> [Exercise material]:

(* ===== verification/Prelude.v ===== *)
(** * inDevOS: the memory, file, notification and network core of the kernel

    The development verifies the parts of the inDevOS kernel that manage its
    own data structures: physical pages, the kernel heap, address spaces,
    memory pools, pipes, the in-memory filesystem, the virtual filesystem
    layer, file change notification, the exec image cache, users and
    permissions, and the network stack from the device to TCP and UDP.  The C
    sources are under src/; file names below are relative to it.

    ** The parts and how they fit

    - mem.c, page layer: [Pmm] (page bitmap, scan for a run of free pages,
      free, reserve) and [PmmInit] ([kmem_init] over a bootloader memory map,
      with the pointers of the two tables it sets up).
    - mem.c, heap: [Slab] models the size classes on top of pages, [kalloc] and
      [kfree].  [Heap] states what every client relies on as the classes
      [KHeap] (operations) and [KHeapLaws] (laws); [Slab] proves the instance.
      [HeapTrace] follows whole histories of allocations and frees.
    - mem.c, address spaces: [Vmm] (page tables as words in frames, reference
      counts of copy-on-write frames, map, unmap, clone, destroy, the log of
      TLB shootdowns), over the classes [KFrames] and [KFramesLaws].  [VmmRef],
      [VmmMap], [VmmProps], [VmmUnmap] and [VmmClone] hold the proofs,
      [VmmDemo] concrete address spaces and pools.
    - mem.c, memory pools: [Mempool].
    - pipe.c: [Pipe] and [PipeProps].
    - tmpfs.c: [Tmpfs] (the operations of tmpfs_ops), [TmpfsData] (file
      contents), [TmpfsTree] (the name space), [TmpfsOps] and [TmpfsProps].
    - vfs.c: [Vfs] (every function of the file as a state monad), [VfsMount],
      [VfsFiles], [VfsSafe], [VfsResolve], with [VfsDemo].  [Paths] has the path
      functions shared with tmpfs.c and inotify.c.  Filesystem drivers are a
      record of optional operations, as vfs_fs_ops_t is, over a state the
      layer does not look into.  What the layer tells other subsystems is kept
      as a list of notes in the order of the calls.
      [VfsTmpfs] puts the model of tmpfs.c behind the layer as its driver.
    - inotify.c: [Inotify], [InotifyQueue], [InotifyOps], [InotifyPaths], with
      [InotifyDemo].
    - exec_cache.c: [ExecCache], with threads: a function is a program of atomic
      steps, one per critical section, heap call and filesystem call, and the
      steps of concurrent calls interleave freely.  What the cache uses of the
      filesystem is the classes [ExecFiles] and [ExecFilesLaws].  [ExecMem],
      [ExecInv], [ExecLock], [ExecLoads] and [ExecSafe] hold the invariant and a
      small program logic with resources per thread; [ExecVfs] proves the
      instance for vfs.c over tmpfs.c and [ExecDemo] runs it.
    - term.c, formatted output: [Printf].
    - users.c: [Users] (tables, session, access check), [UsersPerm] (the
      permission table as a map), [UsersInv], [UsersFile] and [UsersText] (the
      files it keeps its tables in), [UsersProps], with [UsersDemo].
    - net_tcp.c: [TcpRecv] (the receive ring and the ranges held beyond a gap),
      [TcpConn] (the connection record), [TcpSeg] (segments as bytes), [Tcp]
      (every function on one connection, as an action on the connection and the
      globals), [TcpTable] (the connection list, listeners, timers and sockets;
      a step that follows a pointer to freed memory has no result).  What it
      uses of the layers below is the classes [NetDown] and [NetDownLaws].
      [TcpRanges], [TcpWindow] and [TcpStream] are about the byte stream,
      [TcpWire] about the wire format, [TcpSend] about what a sender hands to
      the network and [TcpEnd] about two hosts, [TcpFrame], [TcpMem],
      [TcpShape], [TcpSafe] and [TcpSock] about memory and ownership, with
      [TcpDemo].
    - net_device.c and the counters of net_ethernet.c: [Net] has the state of the
      layers below the transports and the monad of actions on it; the driver and
      the clocks are the class [NetHw].  Triples for the actions are at its end.
    - net_arp.c: [Arp] (the part that flushes waiting datagrams is in [Ip]) and
      [ArpProps].
    - net_ip.c: [Ip], with [IpFrag] (headers, fragments and their
      reassembly), [IpPath] (from host to host, over a machine of the classes
      [NetLab] and [NetLabLaws] on which sending and allocating succeed: an
      assumption on the run, which a heap that fills up does not meet) and
      [IpMem] (ownership of buffers).  The state of these layers carries a log
      of the accesses to buffers on the heap, which no operation reads: an entry
      is the address, the number of bytes and the heap at that moment, written
      where the code copies into or out of a block or hands it to a callee.  [IpMem] proves that these layers are an
      instance of [NetDown] and, with their buffers hidden, of the heap classes,
      so that the theorems on TCP hold over them.
    - net_icmp.c: [Icmp].  net_udp.c: [Udp] and [UdpProps] (checksums, the table
      of sockets, from host to host).
    - net_ethernet.c, net_thread.c and the calls into the transports: [Stack] puts
      the layers together; [StackSafe] is about its memory, and [NetDemo] has
      concrete networks.

    Clients of the heap are verified against [KHeapLaws] only, so their
    theorems hold for the allocator of mem.c and for any other allocator with
    the same contract.

    ** Correspondence

    A C struct is a [Record] with the fields of the source, a static array a
    list indexed with [zget] and [zset], a pointer to a heap block its address
    with the block's contents beside it, and a function a [Definition] or
    [Fixpoint] of the same name from arguments and state to result and state.
    Machine integers are integers with the wrap-around of their width written
    out ([u8] to [u64], [s32], [+32], [-64], ...).  NULL pointers are [None] or 0.
    Without a bound are the field width of [vsnprintf], an int in the source,
    and the next watch descriptor of [Inotify], whose theorems bound the calls.
    A division by zero, which the processor traps, gives zero; in [Tcp] that
    would need a congestion window that wraps around to exactly zero.

    ** What the theorems show

    - Allocation: live blocks never overlap and are usable memory outside the
      allocator's tables, a request fails exactly if a size check refuses it or
      there is no room, free undoes allocate, the tables set up at boot are
      consistent ([HeapTrace], [PmmInit]).
    - Address spaces: mapping and unmapping change exactly the pages asked for,
      no frame is released before its shootdown, clones share frames
      copy-on-write, the reference count of a frame frees it with its last
      holder ([VmmProps], [VmmUnmap], [VmmClone], [VmmRef]).
    - Pipes: the ring buffer is a FIFO, byte streams arrive intact over any
      run, waiters are woken, memory is owned and returned ([PipeProps]).
    - tmpfs: the tree invariant over runs that unlink no directory with entries
      (and stay within the 32-bit sizes); exact contents of reads, writes,
      renames, listings; files unlinked while open ([TmpfsData], [TmpfsProps]).
    - Virtual filesystem: the mount of a path is the longest match, drivers only
      see handles they returned and that are not closed, path resolution
      terminates and follows symbolic links as a walk over components does
      ([VfsMount], [VfsSafe], [VfsResolve]).
    - inotify: the byte queue is a bounded queue of events, instances stay well
      formed, watch paths agree with path resolution ([InotifyQueue],
      [InotifyOps], [InotifyPaths]).
    - Pools: blocks handed out are distinct and disjoint ([Mempool]).
    - Exec image cache: under every interleaving no memory is used after it was
      freed, lost or freed twice, the table stays within its budget, and an
      image found in the cache was read after the last invalidation of its path
      ([ExecSafe]).
    - Formatted output stays within its buffer ([Printf]).
    - Users and permissions: unique names, uids and paths under any calls, the
      permission table is a map that follows renames and removals in the
      virtual filesystem, access is decided by the class of the caller, and
      what the files contain after a save and give back on a load
      ([UsersProps]).
    - TCP: segments that arrive in any order, repeated or overlapping, give the
      application the peer's stream in order, acknowledged up to what arrived
      while the connection is established; every segment is read back from
      the wire as it was sent; no frame, timer or call uses a freed connection,
      and the heap holds exactly what the connections and sockets own
      ([TcpStream], [TcpWire], [TcpSock]).  Over two hosts and a network that loses,
      repeats and reorders, the receiver reads a prefix of what the sender was
      offered ([TcpEnd]).
    - Network stack: a datagram reaches the other host once and unchanged, in one
      frame or in fragments that arrive in any order, and a UDP datagram the
      socket of its port ([IpPath], [UdpProps]); a ping is answered ([Icmp]);
      UDP sockets have ports of their own and queues in order ([UdpProps]); the
      ARP cache is a bounded map ([ArpProps]); over every sequence of frames,
      ticks and calls the layers below TCP access their buffers only while they
      are allocated and within their size, TCP follows no freed connection, and
      the layers together lose no memory ([StackSafe]).  TCP's own packet,
      retransmission and ring buffers are values with an address: that they are
      owned and freed once is proved, accesses to them are not logged.

    Some theorems state a defect of the code exactly: a page bitmap one unit
    too short, frames beyond the reference counts, directories orphaned by
    unlink, a chunk count that wraps, a mount point mounted twice, an overflow
    reported with room left, a component dropped from a watch path, a pool
    block freed twice, user files whose every second line is lost on loading
    and whose buffer overflows on saving, permissions lost in a rename of a
    path to itself.

    ** Bounds and fuel

    Loops over tables use the table's size as the source does.  The other
    loops take fuel that is shown or evident to suffice: the page scan [2 * n
    + 1] rounds for [n] pages (two passes); path resolution [VFS_SYMLOOP_MAX +
    1] times [VFS_MAX_PATH] rounds, since each round consumes a byte and each of
    at most [VFS_SYMLOOP_MAX] links refills less than [VFS_MAX_PATH] (proved in
    [VfsResolve]); reading events one round per event header that fits in the
    queue; copy loops of tmpfs and whole-file reads one round per byte, since
    each moves at least one; path walks one round per byte of the path; formats
    and the lines of the user files one round per byte.  Eviction from the exec
    cache takes one round per slot and one more.  An exec load reads in at most
    as many rounds as the file has bytes.  [tcp_send] takes one round per byte,
    since a segment has at least one, and option parsing one round per byte.
    Folding the carries of a 32-bit sum takes two rounds; fragmentation takes at
    most one round per byte; the loops over loopback frames, received frames and
    ephemeral ports have the bounds of the source (1024, 8, 16384).

    ** Not modelled

    Locks and interrupts: outside the exec cache a call of an entry point is one
    step.  That is what the code gives where one lock is held throughout; where
    a function releases its lock in between or takes none ([tcp_handle_packet],
    [ip_handle_packet], [ip_arp_resolved]), the steps of other processors and
    interrupts at that point are left out.  [pipe_trylock] is modelled with the
    state of the lock as argument.  In the exec cache the heap of the cache and the heap the
    filesystem draws on are two heaps.  Compare-and-swap loops of mem.c run
    without interference.  The console, profiling and statistics output;
    floating-point conversions of [vsnprintf].  The scheduler, system calls, program
    loading, device drivers, disk filesystems, graphics, sound, the
    desktop and user programs: they work on device registers, DMA memory or
    assembly state, or need a model of processes; where a modelled part calls
    them they are arguments (disk filesystems as operation tables, the clock,
    shmf_as_destroy, the network driver).  Of the network, IPv6, DHCP, DNS, Unix
    sockets and telnet.  The callbacks of TCP clients, the handlers of UDP ports
    and IPv6 packets are recorded as events; what they call in turn are later
    calls. *)
From stdpp Require Export base tactics numbers list list_numbers gmap strings.
From Stdlib Require Export ZArith Lia.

> [Try it]: Filter on the word "written": copy each matching line from the entries above.

> [Response for this exercise]:
      is the address, the number of bytes and the heap at that moment, written
    Machine integers are integers with the wrap-around of their width written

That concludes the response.